Paulo Navarro | sábado, 30 de novembro de 2019

Foto: Divulgação/Oncomed


O amante da cura

Hoje, Amândio Soares, presidente da Oncomed, fundada com outro especialista em oncologia, Roberto Porto Fonseca, em 1994. Resultado: maior índice de cura, controle dos efeitos colaterais da quimioterapia, qualidade de vida e, em pacientes incuráveis, aumento da sobrevida. O “segredo”? Tratamento e humanização da abordagem, acolhimento, multidisciplinaridade das terapêuticas específicas.


Amândio, a oncologia evoluiu muito desde sua formatura em medicina? 

Nas duas últimas décadas, ocorreu uma redefinição dos cânceres. Num passado recente, tratávamos os pacientes como se tivessem uma única doença. Mas o câncer de mama é um grupo de doenças, cada um com um tratamento especifico. Como o câncer de pulmão, melanoma, intestino grosso e outros. Tivemos também grande evolução em drogas alvos e imunoterapia. Drogas que agem em pontos específicos, impedindo o crescimento e a proliferação das células tumorais. A imunoterapia é um tratamento biológico que estimula o sistema imunológico combatendo e destruindo as células do tumor; estimulando o sistema imunológico contra as células tumorais.


O que é preciso para evoluir mais? Pesquisa?

Esse entendimento no câncer de mama precisa chegar a todos os cânceres. Outro ponto é a individualização dos tratamentos.
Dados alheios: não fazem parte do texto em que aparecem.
Lemma C3_last_store_wins_witness :
  getJobStatus
    (fold_left setJobStatus [JobPaused; JobInProgress; JobCompleted]
               sampleHeader) = JobCompleted /\
  getTransferStatus
    (fold_left setTransferStatus [JobPaused; JobInProgress; JobCompleted]
               sampleTransfer) = JobCompleted.
Proof.
  destruct (C3_last_store_wins sampleHeader sampleTransfer
              [JobPaused; JobInProgress; JobCompleted]) as (Hj & Ht & _).
  - repeat (apply Forall_cons;
              [rewrite is_uint32_bounds;
               unfold JobPaused, JobInProgress, JobCompleted; lia|]).
    apply Forall_nil.
  - split; [exact Hj | exact Ht].
Defined.

(** ** The error monad *)

Lemma bind_check_ok {B : Type} (c : bool) (e : PlanError) (k : unit -> result B)
  (b : B) :
  bind (check c e) k = Ok b -> c = true /\ k tt = Ok b.
Proof. destruct c; simpl; [auto | discriminate]. Qed.

(** ** Schema version *)

(** C4. Opening a plan file whose [Version] is not [dataSchemaVersion],
    which is 0, fails with [SchemaVersionMismatch]: the result carries no
    plan, whatever the rest of the file holds. *)
Theorem C4_version_mismatch_rejected (headerSize : Z) (pf : PlanFile) :
  Version (pfHeader pf) <> dataSchemaVersion ->
  dataSchemaVersion = 0 /\
  openPlan headerSize pf = Err SchemaVersionMismatch /\
  is_ok (openPlan headerSize pf) = false.
Proof.
  intros Hv. split; [reflexivity|].
  assert (Hopen : openPlan headerSize pf = Err SchemaVersionMismatch).
  { unfold openPlan.
    destruct (Z.eqb_spec (Version (pfHeader pf)) dataSchemaVersion) as [He|_];
      [contradiction | reflexivity]. }
  now rewrite Hopen.
Qed.

Lemma C4_version_mismatch_rejected_witness :
  openPlan (sizeofHeader sampleImports)
    (mkPlanFile (withVersion sampleHeader 1) [sampleTransfer; sampleTransfer]
                (repeat 0 20)) = Err SchemaVersionMismatch.
Proof.
  apply (C4_version_mismatch_rejected (sizeofHeader sampleImports)
           (mkPlanFile (withVersion sampleHeader 1)
                       [sampleTransfer; sampleTransfer] (repeat 0 20))).
  simpl. unfold dataSchemaVersion. lia.
Defined.

(** ** Priorities *)

(** C5. The priorities are [HighJobPriority] = 0, [MediumJobPriority] = 1
    and [LowJobPriority] = 2, and [DefaultJobPriority] is [HighJobPriority].
    The mapping to channels gives each of the three a channel of its own,
    and [CorruptPlan] for every other value. *)
Theorem C5_priorities (p : Z) :
  HighJobPriority = 0 /\ MediumJobPriority = 1 /\ LowJobPriority = 2 /\
  DefaultJobPriority = HighJobPriority /\ DefaultJobPriority = 0 /\
  priorityChannel HighJobPriority = Ok HighChannel /\
  priorityChannel MediumJobPriority = Ok MediumChannel /\
  priorityChannel LowJobPriority = Ok LowChannel /\
  (In p [HighJobPriority; MediumJobPriority; LowJobPriority] ->
   exists c : Channel, priorityChannel p = Ok c) /\
  (~ In p [HighJobPriority; MediumJobPriority; LowJobPriority] ->
   priorityChannel p = Err CorruptPlan).
Proof.
  repeat (split; [reflexivity|]). split.
  - simpl. intros [<-|[<-|[<-|[]]]]; eexists; reflexivity.
  - simpl. intros Hn. unfold priorityChannel.
    destruct (Z.eqb_spec p HighJobPriority); [intuition congruence|].
    destruct (Z.eqb_spec p MediumJobPriority); [intuition congruence|].
    destruct (Z.eqb_spec p LowJobPriority); [intuition congruence|].
    reflexivity.
Qed.

Lemma C5_priorities_witness :
  priorityChannel 3 = Err CorruptPlan /\
  exists c : Channel, priorityChannel (Priority sampleHeader) = Ok c.
Proof.
  split.
  - apply (C5_priorities 3). simpl.
    unfold HighJobPriority, MediumJobPriority, LowJobPriority. lia.
  - apply (C5_priorities (Priority sampleHeader)). simpl. tauto.
Defined.

(** ** Lengths *)

Lemma len_nonneg {A : Type} (l : list A) : 0 <= len l.
Proof. unfold len. lia. Qed.

Lemma len_nil {A : Type} : len (@nil A) = 0.
Proof. reflexivity. Qed.

Lemma len_cons {A : Type} (x : A) (l : list A) : len (x :: l) = len l + 1.
Proof. unfold len. simpl. lia. Qed.

Lemma len_app {A : Type} (l1 l2 : list A) : len (l1 ++ l2) = len l1 + len l2.
Proof. unfold len. rewrite length_app. lia. Qed.

Lemma len_repeat {A : Type} (x : A) (n : Z) : 0 <= n -> len (repeat x (Z.to_nat n)) = n.
Proof. intros Hn. unfold len. rewrite repeat_length. lia. Qed.

Lemma to_nat_len {A : Type} (l : list A) : Z.to_nat (len l) = List.length l.
Proof. unfold len. lia. Qed.

(** ** The blob-data block *)

Lemma fillBuffer_len (cap : Z) (bs : list Z) :
  len bs <= cap -> len (fillBuffer cap bs) = cap.
Proof.
  intros Hle. unfold fillBuffer. rewrite len_app, len_repeat; lia.
Qed.

Lemma newBlobData_ok (ct ce md : list Z) (bs : Z) (b : JobPartPlanBlobData) :
  newBlobData ct ce md bs = Ok b ->
  len ct <= MAX_SIZE_CONTENT_TYPE /\
  len ce <= MAX_SIZE_CONTENT_ENCODING /\
  len md <= MAX_SIZE_META_DATA /\
  b = mkBlobData (uint8 (len ct)) (fillBuffer MAX_SIZE_CONTENT_TYPE ct)
                 (uint8 (len ce)) (fillBuffer MAX_SIZE_CONTENT_ENCODING ce)
                 (uint16 (len md)) (fillBuffer MAX_SIZE_META_DATA md)
                 (uint64 bs).
Proof.
  unfold newBlobData. intros H.
  apply bind_check_ok in H as [H1 H]. apply bind_check_ok in H as [H2 H].
  apply bind_check_ok in H as [H3 H].
  apply Z.leb_le in H1, H2, H3. injection H as <-. auto.
Qed.

Lemma newBlobData_accepts (ct ce md : list Z) (bs : Z) :
  len ct <= MAX_SIZE_CONTENT_TYPE ->
  len ce <= MAX_SIZE_CONTENT_ENCODING ->
  len md <= MAX_SIZE_META_DATA ->
  is_ok (newBlobData ct ce md bs) = true.
Proof.
  intros H1 H2 H3. apply Z.leb_le in H1, H2, H3.
  unfold newBlobData. now rewrite H1, H2, H3.
Qed.

Lemma newBlobData_rejects (ct ce md : list Z) (bs : Z) :
  MAX_SIZE_CONTENT_TYPE < len ct \/
  MAX_SIZE_CONTENT_ENCODING < len ce \/
  MAX_SIZE_META_DATA < len md ->
  newBlobData ct ce md bs = Err CorruptPlan.
Proof.
  intros H. unfold newBlobData.
  destruct (Z.leb_spec (len ct) MAX_SIZE_CONTENT_TYPE); [|reflexivity].
  destruct (Z.leb_spec (len ce) MAX_SIZE_CONTENT_ENCODING); [|reflexivity].
  destruct (Z.leb_spec (len md) MAX_SIZE_META_DATA); [|reflexivity].
  lia.
Qed.

(** C6. The buffers of [JobPartPlanBlobData] hold 256, 256 and 1000 bytes
    and the capacity constants are these array sizes.  The two 8-bit
    lengths of a block are below 256 by their type.  Construction checks
    the three lengths: it fails with [CorruptPlan] when one is above its
    capacity, and in a block it returns no length field is above its
    capacity.  Opening a plan does not look at the block. *)
Theorem C6_blob_capacities (headerSize : Z) (pf : PlanFile)
  (ct ce md : list Z) (bs : Z) (b b' : JobPartPlanBlobData) :
  (MAX_SIZE_CONTENT_TYPE = 256 /\ MAX_SIZE_CONTENT_ENCODING = 256 /\
   MAX_SIZE_META_DATA = 1000) /\
  (array_len "ContentType" JobPartPlanBlobData_fields =
   Some MAX_SIZE_CONTENT_TYPE /\
   array_len "ContentEncoding" JobPartPlanBlobData_fields =
   Some MAX_SIZE_CONTENT_ENCODING /\
   array_len "MetaData" JobPartPlanBlobData_fields =
   Some MAX_SIZE_META_DATA) /\
  (wt_BlobData b ->
   ContentTypeLength b < MAX_SIZE_CONTENT_TYPE /\
   ContentEncodingLength b < MAX_SIZE_CONTENT_ENCODING /\
   len (ContentType b) = MAX_SIZE_CONTENT_TYPE /\
   len (ContentEncoding b) = MAX_SIZE_CONTENT_ENCODING /\
   len (MetaData b) = MAX_SIZE_META_DATA) /\
  (newBlobData ct ce md bs = Ok b ->
   ContentTypeLength b <= MAX_SIZE_CONTENT_TYPE /\
   ContentEncodingLength b <= MAX_SIZE_CONTENT_ENCODING /\
   MetaDataLength b <= MAX_SIZE_META_DATA /\
   MetaDataLength b = len md /\
   len (ContentType b) = MAX_SIZE_CONTENT_TYPE /\
   len (ContentEncoding b) = MAX_SIZE_CONTENT_ENCODING /\
   len (MetaData b) = MAX_SIZE_META_DATA) /\
  (MAX_SIZE_CONTENT_TYPE < len ct \/
   MAX_SIZE_CONTENT_ENCODING < len ce \/
   MAX_SIZE_META_DATA < len md ->
   newBlobData ct ce md bs = Err CorruptPlan) /\
  (len ct <= MAX_SIZE_CONTENT_TYPE ->
   len ce <= MAX_SIZE_CONTENT_ENCODING ->
   len md <= MAX_SIZE_META_DATA ->
   is_ok (newBlobData ct ce md bs) = true) /\
  is_ok (openPlan headerSize (mkPlanFile (withBlobData (pfHeader pf) b')
                                  (pfTransfers pf) (pfPool pf))) =
  is_ok (openPlan headerSize pf).
Proof.
  split; [repeat split|]. split; [repeat split|].
  split; [|split; [|split; [|split]]].
  - intros (Hct & [Hbt _] & Hce & [Hbe _] & _ & [Hbm _] & _).
    rewrite is_uint8_bounds in Hct, Hce.
    unfold MAX_SIZE_CONTENT_TYPE, MAX_SIZE_CONTENT_ENCODING,
      MAX_SIZE_META_DATA.
    repeat split; solve [lia | assumption].
  - intros Hnew. apply newBlobData_ok in Hnew as (H1 & H2 & H3 & ->). simpl.
    pose proof (uint8_range (len ct)) as Rt.
    pose proof (uint8_range (len ce)) as Re.
    rewrite is_uint8_bounds in Rt, Re.
    assert (Hmd : uint16 (len md) = len md).
    { apply uint16_small. rewrite is_uint16_bounds.
      pose proof (len_nonneg md). unfold MAX_SIZE_META_DATA in H3. lia. }
    rewrite Hmd, !fillBuffer_len by assumption.
    unfold MAX_SIZE_CONTENT_TYPE, MAX_SIZE_CONTENT_ENCODING in *.
    repeat split; lia.
  - apply newBlobData_rejects.
  - apply newBlobData_accepts.
  - destruct pf as [h ts pool]. unfold openPlan, fileSize. cbn [pfHeader pfTransfers pfPool withBlobData Version NumTransfers].
    destruct (Version h =? dataSchemaVersion); [|reflexivity].
    destruct (NumTransfers h =? len ts); [|reflexivity].
    now destruct (forallb _ ts).
Qed.

Lemma C6_blob_capacities_witness :
  newBlobData (repeat 0 257) [] (repeat 0 1001) 0 = Err CorruptPlan /\
  is_ok (newBlobData [97; 98] [] [99] 0) = true /\
  ContentTypeLength sampleBlobData < MAX_SIZE_CONTENT_TYPE.
Proof.
  destruct (C6_blob_capacities (sizeofHeader sampleImports) (mkPlanFile sampleHeader [] [])
              (repeat 0 257) [] (repeat 0 1001) 0
              sampleBlobData sampleBlobData) as (_ & _ & Hwt & _ & Hrej & _).
  destruct (C6_blob_capacities (sizeofHeader sampleImports) (mkPlanFile sampleHeader [] [])
              [97; 98] [] [99] 0
              sampleBlobData sampleBlobData) as (_ & _ & _ & _ & _ & Hacc & _).
  split; [|split].
  - apply Hrej. left. unfold len. rewrite repeat_length.
    unfold MAX_SIZE_CONTENT_TYPE. lia.
  - apply Hacc; unfold len, MAX_SIZE_CONTENT_TYPE, MAX_SIZE_CONTENT_ENCODING,
      MAX_SIZE_META_DATA; simpl; lia.
  - apply Hwt. unfold wt_BlobData, is_bytes, sampleBlobData, len.
    cbn [ContentTypeLength ContentType ContentEncodingLength ContentEncoding
         MetaDataLength MetaData BlockSize].
    rewrite !repeat_length, !is_uint8_bounds, is_uint16_bounds,
      is_uint64_bounds.
    assert (Hz : forall n, Forall is_uint8 (repeat 0 n)).
    { intros n. apply Forall_forall. intros x Hx.
      apply repeat_spec in Hx. subst x. rewrite is_uint8_bounds. lia. }
    repeat split; solve [lia | apply Hz].
Defined.

(** ** Sizes of the structs *)

Lemma align_up_ge (off a : Z) : 0 < a -> off <= align_up off a.
Proof.
  intros Ha. unfold align_up.
  pose proof (Z.div_mod (off + a - 1) a ltac:(lia)) as Hdm.
  pose proof (Z.mod_pos_bound (off + a - 1) a Ha) as Hm.
  nia.
Qed.

Lemma struct_end_ge (fields : list (string * layout)) (off : Z) :
  Forall (fun f => wf_layout (snd f)) fields ->
  off + fields_size fields <= struct_end off fields.
Proof.
  revert off. induction fields as [|[n l] rest IH]; intros off Hwf.
  - simpl. lia.
  - inversion Hwf as [|? ? [Hs Ha] Hrest]; subst. simpl in *.
    pose proof (align_up_ge off (align l) Ha).
    specialize (IH (align_up off (align l) + size l) Hrest). lia.
Qed.

Lemma fields_size_nonneg (fields : list (string * layout)) :
  Forall (fun f => wf_layout (snd f)) fields -> 0 <= fields_size fields.
Proof.
  induction 1 as [|[n l] rest [Hs _] _ IH]; simpl in *; lia.
Qed.

Lemma struct_align_pos (fields : list (string * layout)) :
  0 < struct_align fields.
Proof.
  unfold struct_align. induction fields as [|f rest IH]; simpl; lia.
Qed.

Lemma t_struct_size_ge (fields : list (string * layout)) :
  Forall (fun f => wf_layout (snd f)) fields ->
  fields_size fields <= size (t_struct fields).
Proof.
  intros Hwf. simpl.
  pose proof (struct_end_ge fields 0 Hwf).
  pose proof (align_up_ge (struct_end 0 fields) (struct_align fields)
                (struct_align_pos fields)).
  lia.
Qed.

Lemma sizeofTransfer_value : sizeofTransfer = 48.
Proof. reflexivity. Qed.

Lemma sizeofBlobData_value : size JobPartPlanBlobData_t = 1528.
Proof. reflexivity. Qed.

Example transferStatus_offset :
  field_offset "transferStatus" 0 JobPartPlanTransfer_fields = Some 40.
Proof. reflexivity. Qed.

Example jobStatus_offset_sample :
  field_offset "jobStatus" 0 (JobPartPlanHeader_fields sampleImports) =
  Some 1576 /\ sizeofHeader sampleImports = 1584.
Proof. split; reflexivity. Qed.

Lemma JobPartPlanHeader_fields_wf (imp : Imports) :
  wf_Imports imp ->
  Forall (fun f => wf_layout (snd f)) (JobPartPlanHeader_fields imp).
Proof.
  intros (Hid & Hloc & Hlog).
  unfold JobPartPlanHeader_fields.
  repeat (apply Forall_cons;
          [first [assumption | (split; simpl; vm_compute; congruence)]|]).
  apply Forall_nil.
Qed.

Lemma sizeofHeader_pos (imp : Imports) : wf_Imports imp -> 0 < sizeofHeader imp.
Proof.
  intros Hwf.
  pose proof (t_struct_size_ge _ (JobPartPlanHeader_fields_wf imp Hwf)) as Hge.
  destruct Hwf as ([Hid _] & [Hloc _] & [Hlog _]).
  unfold sizeofHeader, JobPartPlanHeader_t.
  unfold fields_size in Hge. unfold JobPartPlanHeader_fields in Hge at 1.
  cbn [fold_right snd] in Hge.
  rewrite sizeofBlobData_value in Hge.
  change (size t_uint32) with 4 in Hge.
  change (size t_uint8) with 1 in Hge.
  change (size t_bool) with 1 in Hge.
  lia.
Qed.

(** ** The layout builder *)

Lemma poolOf_cons_len (i : TransferInput) (rest : list TransferInput) :
  len (poolOf (i :: rest)) = stringsLength i + len (poolOf rest).
Proof.
  unfold stringsLength. simpl. now rewrite !len_app.
Qed.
Por que alguns pacientes apresentam boa resposta e outros não?


Como está a oncologia de Minas no ranking brasileiro e mundial?

O tratamento e novas medicações aprovadas, nos EUA e Europa, rapidamente são aprovadas no Brasil.


Por que o câncer ainda é uma palavra tão temida?

Historicamente, o diagnóstico de um câncer carregava representações simbólicas negativas. Até hoje a palavra câncer não é verbalizada por muitos pacientes, mas com curas e campanhas como Outubro Rosa e Novembro Azul, observamos uma maior aceitação.


Qual o grande segredo contra a doença?

A prevenção primária e secundária. A primária pode impedir o desenvolvimento da doença, com mudanças de hábitos. A secundária diagnostica o câncer precocemente e aumenta as chances de cura, com abordagens menos agressivas, mais eficazes. É consenso que atividade física, alimentação adequada, não fumar nem exagerar na bebida alcoólica, dieta rica em frutas e em vegetais reduzem a incidência de câncer, contribuindo na redução da mortalidade.


Qual o câncer mais mortal no Brasil?

O câncer de pulmão, 27.929 casos em 2017, seguido do câncer de mama na mulher e do câncer de próstata no homem.


A doença tem vítimas e populações preferidas?

Com todo progresso, a incidência aumentou. O câncer pode acometer qualquer faixa etária, mas é mais comum nas faixas etárias avançadas.


Para terminar, cura e qualidade de vida. Razões para otimismo?

A cura é uma realidade com qualidade de vida após o tratamento.